Work request: Only lines holding the word "kept" should be copied from the material.

Extracted records:
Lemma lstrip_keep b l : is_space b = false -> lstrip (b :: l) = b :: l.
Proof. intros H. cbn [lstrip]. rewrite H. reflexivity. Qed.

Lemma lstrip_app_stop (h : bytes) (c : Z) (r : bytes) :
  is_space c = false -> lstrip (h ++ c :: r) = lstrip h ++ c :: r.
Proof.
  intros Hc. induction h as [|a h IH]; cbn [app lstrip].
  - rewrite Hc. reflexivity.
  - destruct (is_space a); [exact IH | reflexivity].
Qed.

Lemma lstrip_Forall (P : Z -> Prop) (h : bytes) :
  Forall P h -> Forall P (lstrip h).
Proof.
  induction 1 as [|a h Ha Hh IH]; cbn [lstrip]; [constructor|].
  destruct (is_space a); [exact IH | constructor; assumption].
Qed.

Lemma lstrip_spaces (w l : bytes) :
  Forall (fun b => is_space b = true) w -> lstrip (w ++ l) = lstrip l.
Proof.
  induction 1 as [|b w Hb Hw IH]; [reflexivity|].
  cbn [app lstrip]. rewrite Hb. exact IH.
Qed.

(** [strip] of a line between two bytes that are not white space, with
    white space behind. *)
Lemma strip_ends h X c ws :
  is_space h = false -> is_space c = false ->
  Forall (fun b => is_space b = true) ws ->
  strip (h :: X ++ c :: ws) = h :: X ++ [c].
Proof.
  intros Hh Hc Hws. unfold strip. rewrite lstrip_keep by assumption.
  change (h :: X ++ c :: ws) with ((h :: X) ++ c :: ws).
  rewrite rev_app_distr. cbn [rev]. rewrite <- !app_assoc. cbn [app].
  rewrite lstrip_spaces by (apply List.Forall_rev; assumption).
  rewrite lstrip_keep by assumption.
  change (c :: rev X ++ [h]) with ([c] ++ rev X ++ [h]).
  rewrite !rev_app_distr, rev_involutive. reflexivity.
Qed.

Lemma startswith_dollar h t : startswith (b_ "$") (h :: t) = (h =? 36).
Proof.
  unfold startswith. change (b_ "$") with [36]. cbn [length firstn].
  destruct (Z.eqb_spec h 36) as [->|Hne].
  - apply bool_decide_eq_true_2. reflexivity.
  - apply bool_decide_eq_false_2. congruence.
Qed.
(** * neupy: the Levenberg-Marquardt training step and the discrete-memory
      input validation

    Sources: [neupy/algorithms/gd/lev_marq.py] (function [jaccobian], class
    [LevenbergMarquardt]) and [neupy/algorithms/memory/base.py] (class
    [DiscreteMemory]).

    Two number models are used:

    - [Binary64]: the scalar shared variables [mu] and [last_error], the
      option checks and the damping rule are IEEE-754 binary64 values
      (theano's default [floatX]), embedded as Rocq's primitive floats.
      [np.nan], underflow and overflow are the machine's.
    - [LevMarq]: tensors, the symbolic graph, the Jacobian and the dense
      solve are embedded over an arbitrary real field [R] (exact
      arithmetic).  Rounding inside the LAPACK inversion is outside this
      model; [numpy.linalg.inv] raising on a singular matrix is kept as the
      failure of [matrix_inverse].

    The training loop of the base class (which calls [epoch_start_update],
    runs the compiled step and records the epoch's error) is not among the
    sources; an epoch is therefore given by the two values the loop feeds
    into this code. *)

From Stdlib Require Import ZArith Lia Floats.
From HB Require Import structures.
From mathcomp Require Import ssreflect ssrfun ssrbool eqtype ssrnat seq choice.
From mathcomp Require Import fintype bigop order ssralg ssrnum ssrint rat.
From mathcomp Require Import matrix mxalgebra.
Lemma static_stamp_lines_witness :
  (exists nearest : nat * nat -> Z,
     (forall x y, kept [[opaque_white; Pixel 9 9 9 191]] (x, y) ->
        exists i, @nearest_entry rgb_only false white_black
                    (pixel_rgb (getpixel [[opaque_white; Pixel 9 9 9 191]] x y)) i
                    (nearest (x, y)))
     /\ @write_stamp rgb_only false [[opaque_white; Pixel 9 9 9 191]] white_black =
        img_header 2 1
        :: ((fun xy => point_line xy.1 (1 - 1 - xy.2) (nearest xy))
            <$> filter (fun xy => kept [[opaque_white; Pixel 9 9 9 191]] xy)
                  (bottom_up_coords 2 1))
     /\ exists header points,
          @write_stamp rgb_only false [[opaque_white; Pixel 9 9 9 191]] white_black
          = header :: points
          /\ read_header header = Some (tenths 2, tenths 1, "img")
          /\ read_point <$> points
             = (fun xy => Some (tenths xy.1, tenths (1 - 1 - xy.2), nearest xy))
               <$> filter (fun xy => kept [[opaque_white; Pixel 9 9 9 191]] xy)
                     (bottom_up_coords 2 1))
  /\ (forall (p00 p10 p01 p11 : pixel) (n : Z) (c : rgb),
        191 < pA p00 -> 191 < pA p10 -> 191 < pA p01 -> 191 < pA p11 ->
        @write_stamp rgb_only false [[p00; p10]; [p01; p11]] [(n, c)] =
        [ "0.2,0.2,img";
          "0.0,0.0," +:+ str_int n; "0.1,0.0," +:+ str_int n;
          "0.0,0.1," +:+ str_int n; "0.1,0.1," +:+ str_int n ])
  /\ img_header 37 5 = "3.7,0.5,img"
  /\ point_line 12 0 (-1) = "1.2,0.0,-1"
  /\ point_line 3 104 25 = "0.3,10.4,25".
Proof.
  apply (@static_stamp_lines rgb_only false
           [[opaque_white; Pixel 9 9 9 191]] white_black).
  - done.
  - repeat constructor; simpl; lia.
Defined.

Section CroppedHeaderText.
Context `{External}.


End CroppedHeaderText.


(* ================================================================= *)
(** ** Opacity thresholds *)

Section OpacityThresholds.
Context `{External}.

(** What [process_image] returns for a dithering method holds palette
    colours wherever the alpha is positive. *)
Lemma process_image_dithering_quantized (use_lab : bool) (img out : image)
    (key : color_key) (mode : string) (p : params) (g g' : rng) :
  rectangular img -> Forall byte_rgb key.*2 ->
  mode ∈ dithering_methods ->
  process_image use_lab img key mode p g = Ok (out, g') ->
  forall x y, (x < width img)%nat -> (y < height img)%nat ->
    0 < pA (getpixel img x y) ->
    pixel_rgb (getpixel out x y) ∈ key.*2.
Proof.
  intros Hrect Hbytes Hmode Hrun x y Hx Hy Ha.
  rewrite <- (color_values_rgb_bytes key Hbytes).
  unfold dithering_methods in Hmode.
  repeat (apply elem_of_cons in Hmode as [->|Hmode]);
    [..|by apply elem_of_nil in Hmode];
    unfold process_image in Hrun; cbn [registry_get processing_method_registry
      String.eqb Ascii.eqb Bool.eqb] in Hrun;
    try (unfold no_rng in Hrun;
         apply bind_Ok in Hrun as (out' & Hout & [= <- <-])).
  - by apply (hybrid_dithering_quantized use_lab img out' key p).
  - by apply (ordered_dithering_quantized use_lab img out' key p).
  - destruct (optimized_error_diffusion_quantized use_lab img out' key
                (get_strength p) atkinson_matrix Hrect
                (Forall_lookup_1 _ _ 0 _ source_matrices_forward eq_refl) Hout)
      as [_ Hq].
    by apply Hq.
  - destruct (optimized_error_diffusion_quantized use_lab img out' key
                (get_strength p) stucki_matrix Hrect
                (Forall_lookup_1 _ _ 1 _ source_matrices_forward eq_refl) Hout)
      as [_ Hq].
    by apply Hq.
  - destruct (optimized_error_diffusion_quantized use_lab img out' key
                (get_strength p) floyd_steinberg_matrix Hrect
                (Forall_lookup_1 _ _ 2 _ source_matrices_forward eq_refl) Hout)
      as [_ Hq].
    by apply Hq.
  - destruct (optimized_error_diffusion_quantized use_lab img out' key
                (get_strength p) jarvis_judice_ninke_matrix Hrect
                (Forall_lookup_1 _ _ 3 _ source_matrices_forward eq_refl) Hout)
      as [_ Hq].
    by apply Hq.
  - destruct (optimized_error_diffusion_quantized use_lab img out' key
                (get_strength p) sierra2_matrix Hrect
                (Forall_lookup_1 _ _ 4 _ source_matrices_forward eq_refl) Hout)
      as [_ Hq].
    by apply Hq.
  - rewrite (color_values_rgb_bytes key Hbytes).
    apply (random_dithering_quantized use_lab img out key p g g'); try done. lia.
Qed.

Solution to this exercise:
      model; [numpy.linalg.inv] raising on a singular matrix is kept as the
     (forall x y, kept [[opaque_white; Pixel 9 9 9 191]] (x, y) ->
            <$> filter (fun xy => kept [[opaque_white; Pixel 9 9 9 191]] xy)
               <$> filter (fun xy => kept [[opaque_white; Pixel 9 9 9 191]] xy)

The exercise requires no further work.